DR – No momento em que nós fizemos o maior superávit primário, tão grande que nós pudemos construir o fundo soberano, foi em 2008. Você está equivocada no que se refere a números. Além disso, Miriam, vou te falar uma coisa. Você falou em dívida bruta. Você sabe por que que a nossa dívida bruta cresceu? A dívida líquida você concorda que é cadente.
[E mais. Foi na gestão Dilma e Mantega que o Brasil elevou as reservas aos níveis que nos garantiram passar pela crise internacional com soberania. Fruto, é claro, do trabalho iniciado por Palocci e Henrique Meirelles, mas dizer que a política fiscal foi deixada de lado com Dilma na Casa Civil, é uma afirmação que não tem base real. ]
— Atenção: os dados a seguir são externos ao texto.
Lemma incr_value :
  RateLimiterMemory.value (RateLimiterMemory.incr now rl key).1
  = RateLimiterMemory.consumed now rl key + 1.
Proof.
  unfold RateLimiterMemory.incr, RateLimiterMemory.consumed.
  destruct (RateLimiterMemory.storage rl !! _) as [r|]; [|reflexivity].
  destruct (now <? RateLimiterMemory.expiresAt r); reflexivity.
Qed.

(** A draw never fails with an error, and its result reports one point
    more than had been drawn in the open window. *)
Lemma consume_settles :
  exists res,
    consumedPoints res = RateLimiterMemory.consumed now rl key + 1 /\
    ((RateLimiterMemory.consume now rl key).1 = Resolved res \/
     (RateLimiterMemory.consume now rl key).1 = Rejected res).
Proof.
  pose proof incr_value as Hv.
  unfold RateLimiterMemory.consume.
  destruct (RateLimiterMemory.incr now rl key) as [r first]; simpl in *.
  eexists; split; [|destruct (_ <? _); [right|left]; reflexivity].
  exact Hv.
Qed.

(** A draw writes the counter of its own key and nothing else. *)
Lemma consume_storage :
  RateLimiterMemory.storage (RateLimiterMemory.consume now rl key).2
  = <[RateLimiterMemory.getKey rl key := (RateLimiterMemory.incr now rl key).1]>
      (RateLimiterMemory.storage rl).
Proof.
  unfold RateLimiterMemory.consume.
  destruct (RateLimiterMemory.incr now rl key); reflexivity.
Qed.

Lemma consume_config :
  RateLimiterMemory.keyPrefix (RateLimiterMemory.consume now rl key).2
    = RateLimiterMemory.keyPrefix rl /\
  RateLimiterMemory.points (RateLimiterMemory.consume now rl key).2
    = RateLimiterMemory.points rl /\
  RateLimiterMemory.duration (RateLimiterMemory.consume now rl key).2
    = RateLimiterMemory.duration rl.
Proof.
  unfold RateLimiterMemory.consume.
  destruct (RateLimiterMemory.incr now rl key); auto.
Qed.

End WindowCounter.

(** ** The classification table *)

Section ClassificationTable.

Lemma fold_insert_values (P : MethodType -> Prop)
    (entries : list (string * MethodType)) :
  forall acc : gmap string MethodType,
    (forall k v, acc !! k = Some v -> P v) ->
    Forall (fun e => P e.2) entries ->
    forall k v,
      fold_left (fun m kv => <[kv.1 := kv.2]> m) entries acc !! k = Some v -> P v.
Proof.
  induction entries as [|[k0 v0] entries IH]; intros acc Hacc Hall k v; simpl.
  - apply Hacc.
  - inversion Hall as [|? ? Hhd Htl]; subst.
    apply IH; [|assumption].
    intros k' v' Hk'.
    destruct (decide (k0 = k')) as [->|Hne].
    + rewrite lookup_insert_eq in Hk'. by inversion Hk'; subst.
    + rewrite lookup_insert_ne in Hk' by assumption. eauto.
Qed.

Lemma table_entries_One :
  Forall (fun e : string * MethodType => e.2 = One)
         UserRateLimiter.methodTypeMappingObject.
Proof. unfold UserRateLimiter.methodTypeMappingObject. repeat constructor. Qed.

Lemma table_lookup_One (method : string) (tier : MethodType) :
  UserRateLimiter.methodTypeMapping !! method = Some tier -> tier = One.
Proof.
  unfold UserRateLimiter.methodTypeMapping, UserRateLimiter.Map_of_entries.
  apply fold_insert_values with (P := fun t => t = One).
  - intros k v Hk. by rewrite lookup_empty in Hk.
  - apply table_entries_One.
Qed.


Lemma isGroup_absent (method : string) (tier : MethodType) :
  UserRateLimiter.methodTypeMapping !! method = None ->
  UserRateLimiter.isGroupType method tier = false.
Proof. intros H. unfold UserRateLimiter.isGroupType. by rewrite H. Qed.

Lemma isGroupTwo_never (method : string) :
  UserRateLimiter.isGroupTwoMethod method = false.
Proof.
  unfold UserRateLimiter.isGroupTwoMethod, UserRateLimiter.isGroupType.
  destruct (UserRateLimiter.methodTypeMapping !! method) as [t|] eqn:H; [|done].
  by rewrite (table_lookup_One _ _ H).
Qed.

Lemma isGroupThree_never (method : string) :
  UserRateLimiter.isGroupThreeMethod method = false.
Proof.
  unfold UserRateLimiter.isGroupThreeMethod, UserRateLimiter.isGroupType.
  destruct (UserRateLimiter.methodTypeMapping !! method) as [t|] eqn:H; [|done].
  by rewrite (table_lookup_One _ _ H).
Qed.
ML – Ela aumentou recentemente também.
DR – Fizemos um pequeno desvio diante da crise, muito necessário para a gente poder sair da crise sem grandes conseqüências. Aliás, o Brasil tem um dos menores déficits nominais e uma das menores dívidas/PIB.
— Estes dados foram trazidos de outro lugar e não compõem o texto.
Lemma booked_margin_is_close_to_trade_capital_witness :
  let s := Scenario.overcommit_state in
  let s' := snd (Comprehensive.execute_trading_cycle s) in
  Exec.booked Exec.comprehensive s s'
  /\ System.available_capital s' < 0.
Proof.
  cbv zeta. split.
  - apply booked_margin_is_close_to_trade_capital. vm_compute. reflexivity.
  - vm_compute. reflexivity.
Defined.



(** * The asset catalog *)

Module EnvFacts.
Import Common Env.

Lemma uniform_run a b s :
  uniform a b s
  = (Ok (a + (b - a) * System.rand_stream s (System.rand_pos s)),
     System.set_rand_pos (S (System.rand_pos s)) s).
Proof. reflexivity. Qed.

Lemma uniform_range a b u :
  a < b -> 0 <= u -> u < 1 ->
  a <= a + (b - a) * u /\ a + (b - a) * u < b.
Proof.
  intros Hab H0 H1.
  assert (0 <= (b - a) * u) by (apply Qmult_le_0_compat; lra).
  assert (0 < (b - a) * (1 - u)) by (apply Qmult_lt_0_compat; lra).
  split; [lra |]. nra.
Qed.

Lemma round4_ge k x :
  inject_Z k / 10000 <= x -> inject_Z k / 10000 <= round4_half_even x.
Proof.
  destruct x as [a d]. unfold round4_half_even. cbn [Qnum Qden].
  intro H.
  assert (Hk : (k * Z.pos d <= a * 10000)%Z).
  { assert (E : inject_Z k / 10000 == k # 10000) by
      (unfold Qdiv, Qinv, Qmult, Qeq; cbn; lia).
    rewrite E in H. unfold Qle in H. cbn [Qnum Qden] in H. lia. }
  assert (Hq : (k <= a * 10000 / Z.pos d)%Z).
  { apply Z.div_le_lower_bound; lia. }
  assert (E : inject_Z k / 10000 == k # 10000) by
    (unfold Qdiv, Qinv, Qmult, Qeq; cbn; lia).
  rewrite E. unfold Qle. cbn [Qnum Qden].
  destruct (_ <? _)%Z; [lia |].
  destruct (_ <? _)%Z; [lia |].
  destruct (Z.even _); lia.
Qed.

Lemma round4_le k x :
  x <= inject_Z k / 10000 -> round4_half_even x <= inject_Z k / 10000.
Proof.
  destruct x as [a d]. unfold round4_half_even. cbn [Qnum Qden].
  intro H.
  assert (E : inject_Z k / 10000 == k # 10000) by
    (unfold Qdiv, Qinv, Qmult, Qeq; cbn; lia).
  rewrite E in *. unfold Qle in *. cbn [Qnum Qden] in *.
  set (n := (a * 10000)%Z) in *.
  assert (Hn : (n <= k * Z.pos d)%Z) by lia.
  pose proof (Z.div_mod n (Z.pos d) ltac:(lia)) as Hdm.
  pose proof (Z.mod_pos_bound n (Z.pos d) ltac:(lia)) as Hm.
  set (q := (n / Z.pos d)%Z) in *. set (r := (n mod Z.pos d)%Z) in *.
  assert (Hqk : (q <= k)%Z) by nia.
  assert (Hr : (q = k -> r = 0)%Z) by nia.
  destruct (2 * r <? Z.pos d)%Z eqn:E1; [lia |].
  apply Z.ltb_ge in E1.
  assert (q < k)%Z by (destruct (Z.eq_dec q k) as [Hq | Hq]; [specialize (Hr Hq); lia | lia]).
  destruct (_ <? _)%Z; [lia |].
  destruct (Z.even _); lia.
Qed.

Lemma py_int_range lo hi x :
  (0 <= lo)%Z -> inject_Z lo <= x -> x <= inject_Z hi ->
  inject_Z lo <= inject_int (py_int x) /\ inject_int (py_int x) <= inject_Z hi.
Proof.
  intros Hlo H1 H2. unfold inject_int.
  assert (lo <= py_int x)%Z by now apply WindowFacts.py_int_ge.
  assert (py_int x <= hi)%Z.
  { unfold py_int. destruct x as [a d].
    unfold Qle in *. cbn [Qnum Qden inject_Z] in *.
    assert (0 <= a)%Z by nia.
    rewrite Z.quot_div_nonneg by lia.
    apply Z.div_le_upper_bound; lia. }
  rewrite <- !Zle_Qle. lia.
Qed.

Lemma choice3 (x0 x1 x2 : Z) s :
  exists x, (x = x0 \/ x = x1 \/ x = x2)
            /\ choice x0 [x1; x2] s
               = (Ok x, System.set_rand_pos (S (System.rand_pos s)) s).
Proof.
  unfold choice, random_random. eexists. split; [| reflexivity].
  set (i := Z.to_nat _).
  destruct i as [| [| [| i]]]; cbn; auto.
  destruct i; auto.
Qed.

Lemma unit_draws_same s s' :
  Exec.same_object s s' -> unit_draws s -> unit_draws s'.
Proof.
  intros H Hu n. apply ExecFacts.same_object_fields in H.
  destruct H as (_ & _ & _ & _ & _ & _ & _ & _ & _ & -> & _). apply Hu.
Qed.

End EnvFacts.

Module CatalogFacts.
Import Common Env EnvFacts ComprehensiveCatalog.

Lemma prediction_run symbol price volatility s :
  unit_draws s ->
  exists pr,
    generate_quantum_prediction symbol price volatility s
    = (Ok pr, System.set_rand_pos (4 + System.rand_pos s) s)
    /\ (Prediction.direction pr = "Long" \/ Prediction.direction pr = "Short")
    /\ 655 # 1000 <= Prediction.confidence pr
    /\ Prediction.confidence pr < 921 # 1000.
Proof.
  intro Hu.
  unfold generate_quantum_prediction, bind, ret, random, uniform,
    random_uniform, random_random.
  cbn [System.rand_pos System.rand_stream System.set_rand_pos].
  eexists. split.
  - reflexivity.
  - cbn [Prediction.direction Prediction.confidence].
    split; [destruct (Qgtb _ _); auto |].
    assert (H0 := Hu (System.rand_pos s)).
    assert (H1 := Hu (S (System.rand_pos s))).
    assert (H2 := Hu (S (S (System.rand_pos s)))).
    destruct s; cbn [System.rand_pos System.rand_stream System.set_rand_pos] in *.
    destruct (uniform_range (6 # 10) (95 # 100) _ eq_refl (proj1 H0) (proj2 H0)).
    destruct (uniform_range (7 # 10) (9 # 10) _ eq_refl (proj1 H1) (proj2 H1)).
    destruct (uniform_range (65 # 100) (92 # 100) _ eq_refl (proj1 H2) (proj2 H2)).
    split; lra.
Qed.

Lemma score_bounds volume volatility pr :
  1000000 <= volume ->
  2 # 100 <= volatility -> volatility <= 8 # 100 ->
  Prediction.confidence pr < 921 # 1000 ->
  (33 # 100) + (4 # 10) * Prediction.confidence pr
  <= calculate_confidence_score volume volatility pr
  /\ calculate_confidence_score volume volatility pr
     <= (6 # 10) + (4 # 10) * Prediction.confidence pr.
Proof.
  intros Hv H1 H2 Hc. unfold calculate_confidence_score.
  apply Qle_bool_iff in H1. apply Qle_bool_iff in H2. rewrite H1, H2.
  cbn [andb].
  assert (Hq : 1 # 10 <= volume / 10000000).
  { apply Qle_shift_div_l; lra. }
  pose proof (ExecFacts.py_min_le_r (volume / 10000000) 1) as Hm1.
  assert (Hm2 : 1 # 10 <= py_min (volume / 10000000) 1).
  { unfold py_min. destruct (Qltb 1 _); lra. }
  set (m := py_min (volume / 10000000) 1) in *.
  unfold py_min at 1 2.
  destruct (Qltb 1 _) eqn:E.
  - apply Qltb_lt in E. lra.
  - split; lra.
Qed.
[A dívida líquida aumentou em 2009, mas já retomou seu ritmo de queda em 2010, mesmo com algumas desonerações ainda em curso. ]
ML – A senhora estava errada quando atropelou a proposta do ministro Palocci?
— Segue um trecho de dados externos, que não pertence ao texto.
(** X9. On the fallback path every recorded name ends in [.yaml] or
    [.yml] after a stem that is not empty, and holds no white space, no
    [#] and no [/]. *)
Theorem fallback_names_are_yaml_files (kustomization_path : Path) (content x : string) :
  env_read_text env kustomization_path = ReadOk content ->
  env_safe_load env content = LoadYAMLError ->
  x ∈ (get_referenced_files env kustomization_path).1 ->
  exists stem ext,
    x = stem +:+ "." +:+ ext /\ stem <> EmptyString /\
    (ext = "yaml" \/ ext = "yml") /\
    Line.all_chars name_char x.
Proof.
  intros Hread Hload. unfold get_referenced_files. rewrite Hread, Hload.
  destruct (parse_regex_references_spec content ∅) as (refs & -> & Hiff).
  cbn. intros [Hx|(m & Hin & Hg)]%Hiff; [by apply not_elem_of_empty in Hx|].
  set (T := list_ascii_of_string content) in *.
  pose proof (finditer_group_name_chars T m _ Hin Hg) as Hchars.
  apply Forall_all_chars in Hchars. rewrite string_of_list_ascii_of_string in Hchars.
  destruct (scan_sound _ _ _ _ _ Hin) as [i Hi%match_at_sem].
  apply pattern_sound_group in Hi
    as (a & b' & b & ext & Hg1 & Hab & Hrun & Hdot & Hocc & -> & Hext).
  unfold group in Hg. rewrite Hg1 in Hg. injection Hg as Hg.
  assert (length (list_ascii_of_string ext) = String.length ext) as Hlen
    by (destruct Hext as [-> | ->]; reflexivity).
  rewrite <- Hlen in Hg.
  change (S (b' + length (list_ascii_of_string ext)))
    with (S b' + length (list_ascii_of_string ext))%nat in Hg.
  rewrite group_text_shape in Hg by (done || lia).
  exists (string_of_list_ascii (take (b' - a) (drop a T))), ext.
  split; [|split; [|done]].
  - rewrite <- (string_of_list_ascii_of_string x), <- Hg.
    rewrite string_of_list_ascii_app. cbn [string_of_list_ascii].
    by rewrite string_of_list_ascii_of_string.
  - pose proof (lookup_lt_Some _ _ _ Hdot) as Hlt.
    destruct (take (b' - a) (drop a T)) as [|c l] eqn:E; [|done].
    apply (f_equal length) in E. rewrite length_take, length_drop in E.
    cbn in E. lia.
Qed.

End FallbackNames.

Lemma fallback_names_are_yaml_files_witness :
  exists stem ext,
    "sidecar.yaml" = stem +:+ "." +:+ ext /\ stem <> EmptyString /\
    (ext = "yaml" \/ ext = "yml") /\
    Line.all_chars name_char "sidecar.yaml".
Proof.
  apply (fallback_names_are_yaml_files Examples.env_malformed Examples.kustomization
           Examples.malformed "sidecar.yaml").
  - reflexivity.
  - reflexivity.
  - by vm_compute.
Defined.

(** * Further properties of the structured extraction *)

Section GeneratorEntries.

(** X10. An entry that is a mapping with a [files] key: when the value
    can be run through (a list, a string, a mapping), its elements that are
    strings are recorded like direct references, every other element is
    passed over, and the [path] key of the entry is not consulted; when it
    cannot (a number, a boolean, [None]), the extraction raises and the
    set is left as it was. *)
Theorem files_entry_is_iterated (entries : list (yaml * yaml)) (files : yaml)
    (refs : gset string) :
  Py.dict_get "files" entries = Some files ->
  match Py.iterate files with
  | Some elems =>
      exists refs',
        _extract_file_reference (YDict entries) refs = (refs', Done tt) /\
        forall x, x ∈ refs' <->
          x ∈ refs \/
          exists s, In (YStr s) elems /\ accepted s = true /\ x = PyPath.basename s
  | None =>
      _extract_file_reference (YDict entries) refs = (refs, Raised (NotIterable files))
  end.
Proof.
  intros Hfiles. unfold _extract_file_reference. rewrite Hfiles.
  destruct (Py.iterate files) as [elems|]; [|done].
  match goal with |- context [for_each elems ?b refs] =>
    destruct (for_each_union elems b
                (fun v x => exists s, v = YStr s /\ accepted s = true /\
                                      x = PyPath.basename s))
      with (refs := refs) as (refs' & Heq & Hiff)
  end.
  { intros v r _. destruct v as [| | |s| | |];
      try (exists r; split; [done|]; intros x; split; [auto|];
           by intros [?|(s' & ? & _)]).
    rewrite add_local_file_plain. destruct (accepted s) eqn:Hacc.
    - eexists. split; [done|]. intros x.
      rewrite elem_of_union, elem_of_singleton. split.
      + intros [->|Hx]; [right; by exists s | by left].
      + intros [Hx|(s' & [= <-] & _ & ->)]; auto.
    - eexists. split; [done|]. intros x. split; [auto|].
      intros [Hx|(s' & [= <-] & Hacc' & _)]; [done | congruence]. }
  exists refs'. split; [done|]. intros x. rewrite Hiff. split.
  - intros [Hx|(v & Hin & s & -> & Hacc & ->)]; [by left | right; by exists s].
  - intros [Hx|(s & Hin & Hacc & ->)]; [by left|]. right. exists (YStr s).
    split; [done|]. by exists s.
Qed.

Lemma for_each_done_elem {A} (l : list A) (body : A -> M unit) (m : A)
    (refs refs' : gset string) (x : string) :
  (forall a, keeps (body a)) ->
  In m l ->
  (forall r r', body m r = (r', Done tt) -> x ∈ r') ->
  for_each l body refs = (refs', Done tt) -> x ∈ refs'.
Proof.
  intros Hkeeps Hin Hm. revert refs. induction l as [|a l IH]; [done|].
  intros refs. cbn [for_each]. unfold bind.
  destruct (body a refs) as [r1 [[]|e]] eqn:Ha; [|done]. intros Hrest.
  destruct Hin as [->|Hin]; [|by eapply IH].
  pose proof (keeps_for_each l body Hkeeps r1 x (Hm _ _ Ha)) as Hk.
  by rewrite Hrest in Hk.
Qed.

Lemma for_each_ext {A} (l : list A) (body body' : A -> M unit) (refs : gset string) :
  (forall a r, In a l -> body a r = body' a r) ->
  for_each l body refs = for_each l body' refs.
Proof.
  revert refs. induction l as [|a l IH]; intros refs Hext; [done|].
  cbn [for_each]. unfold bind. rewrite Hext by (by left).
  destruct (body' a refs) as [r1 [[]|e]]; [|done].
  apply IH. intros a' r Hin. apply Hext. by right.
Qed.

Variable env : Env.

(** X11. A patch with a target is recorded: when the extraction ends
    without a diagnostic, the [path] of every mapping of the [patches]
    list that is a string passing the tests of [_add_local_file] has its
    basename in the result, whatever else the mapping holds. *)
Theorem patch_path_is_recorded (kustomization_path : Path) (content : string)
    (data : list (yaml * yaml)) (patches : list yaml)
    (entries : list (yaml * yaml)) (s : string) (refs : gset string) :
  env_read_text env kustomization_path = ReadOk content ->
  env_safe_load env content = Loaded (YDict data) ->
  Py.dict_get "patches" data = Some (YList patches) ->
  In (YDict entries) patches ->
  Py.dict_get "path" entries = Some (YStr s) -> accepted s = true ->
  get_referenced_files env kustomization_path = (refs, []) ->
  PyPath.basename s ∈ refs.
Proof.
  intros Hread Hload Hpatches Hin Hpath Hacc. unfold get_referenced_files.
  rewrite Hread, Hload.
  destruct (_parse_yaml_references data ∅) as [refs' [[]|e]] eqn:Hparse; [|done].
  intros [= <-]. revert Hparse. unfold _parse_yaml_references, bind.
  destruct (for_each FILE_REFERENCE_FIELDS _ ∅) as [refs1 [[]|e]]; [|done].
  rewrite Hpatches. apply for_each_done_elem with (m := YDict entries); [|done|].
  - intros patch. repeat case_match; try apply keeps_ret. apply add_local_file_keeps.
  - intros r r'. rewrite Hpath, add_local_file_plain, Hacc. intros [= <-].
    set_solver.
Qed.

(** X12. The extraction reads the recognised fields only: two documents
    that agree on every field of [FILE_REFERENCE_FIELDS] give the same
    set and the same outcome, whatever else they hold. *)
Theorem unrecognised_fields_are_ignored (data data' : list (yaml * yaml))
    (refs : gset string) :
  (forall field, In field FILE_REFERENCE_FIELDS ->
     Py.dict_get field data = Py.dict_get field data') ->
  _parse_yaml_references data refs = _parse_yaml_references data' refs.
Proof.
  intros Hsame. unfold _parse_yaml_references, bind.
  rewrite (for_each_ext FILE_REFERENCE_FIELDS _
             (fun field =>
                match Py.dict_get field data' with
                | Some v =>
                    if Py.truthy v then
                      match v with
                      | YList items => for_each items _extract_file_reference
                      | _ => ret tt
                      end
                    else ret tt
                | None => ret tt
                end)).
  - rewrite (Hsame "patches") by (simpl; tauto). done.
  - intros field r Hin. by rewrite (Hsame field Hin).
Qed.

End GeneratorEntries.

Lemma files_entry_is_iterated_witness :
  (exists refs',
     _extract_file_reference (YDict Samples.generator_entry) ∅ = (refs', Done tt) /\
     forall x, x ∈ refs' <->
       x ∈ (∅ : gset string) \/
       exists s,
         In (YStr s) [YStr "app.properties"; YInt 3; YStr "./conf/extra.properties"] /\
         accepted s = true /\ x = PyPath.basename s) /\
  _extract_file_reference (YDict Samples.generator_entry_number) ∅
    = (∅, Raised (NotIterable (YInt 3))).
Proof.
  split.
  - exact (files_entry_is_iterated Samples.generator_entry
             (YList [YStr "app.properties"; YInt 3; YStr "./conf/extra.properties"])
             ∅ eq_refl).
  - exact (files_entry_is_iterated Samples.generator_entry_number (YInt 3) ∅ eq_refl).
Defined.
DR – Miriam, me desculpa, eu acho que você está errada no conceito. Não houve essa questão. Temos perseguido e cada vez mais aprimorado nossa política de ajuste de longo prazo. Tanto é assim que, no caso da dívida bruta, as razões pelas quais ela cresce são o fato de a gente ter construído 250 bilhões de dólares de reserva. E você sabe tão bem quanto eu: se eu quiser diminuir a dívida, eu posso. As reservas têm liquidez imediata, o BC liberou R$ 100 bilhões para os bancos, diante da crise, e agora já está voltando a recompor o compulsório. Por último, transferimos R$ 180 bilhões para o BNDES, um pouco menos do que isso, a título de garantir empréstimo e investimento de longo prazo, impedir que as empresas brasileiras tivessem um enorme choque de crédito. Portanto, não se pode discutir dívida bruta no Brasil sem dizer porque ela aconteceu. Senão, é como a gente lançar plumas ao vento. Eu digo: olha, a dívida bruta subiu e não digo, por exemplo, ela é completamente diferente da dívida bruta da Grécia, que está quebrando. Nós não estamos quebrando, pelo contrário. Estamos cada dia mais robustos.
[Dívida líquida é a diferença entre o que o país deve (dívida bruta) e o que tem a receber mais as reservas. Os tais truques contábeis, citados na pergunta anterior, se baseiam na tese mercadista segundo a qual a capitaização de um banco de investimento, no caso o BNDES, deve ser computado como dívida líquida e não apenas como dívida bruta. Essa tese não leva em consideração que o banco não só tem retorno dos financiamentos que faz ao setor privado, como tem lucro. O índice de inadimplência do BNDES é muito baixo para ser considerado uma capitalização de risco. Risco seria deixar os investidores com projetos sem financiamento.]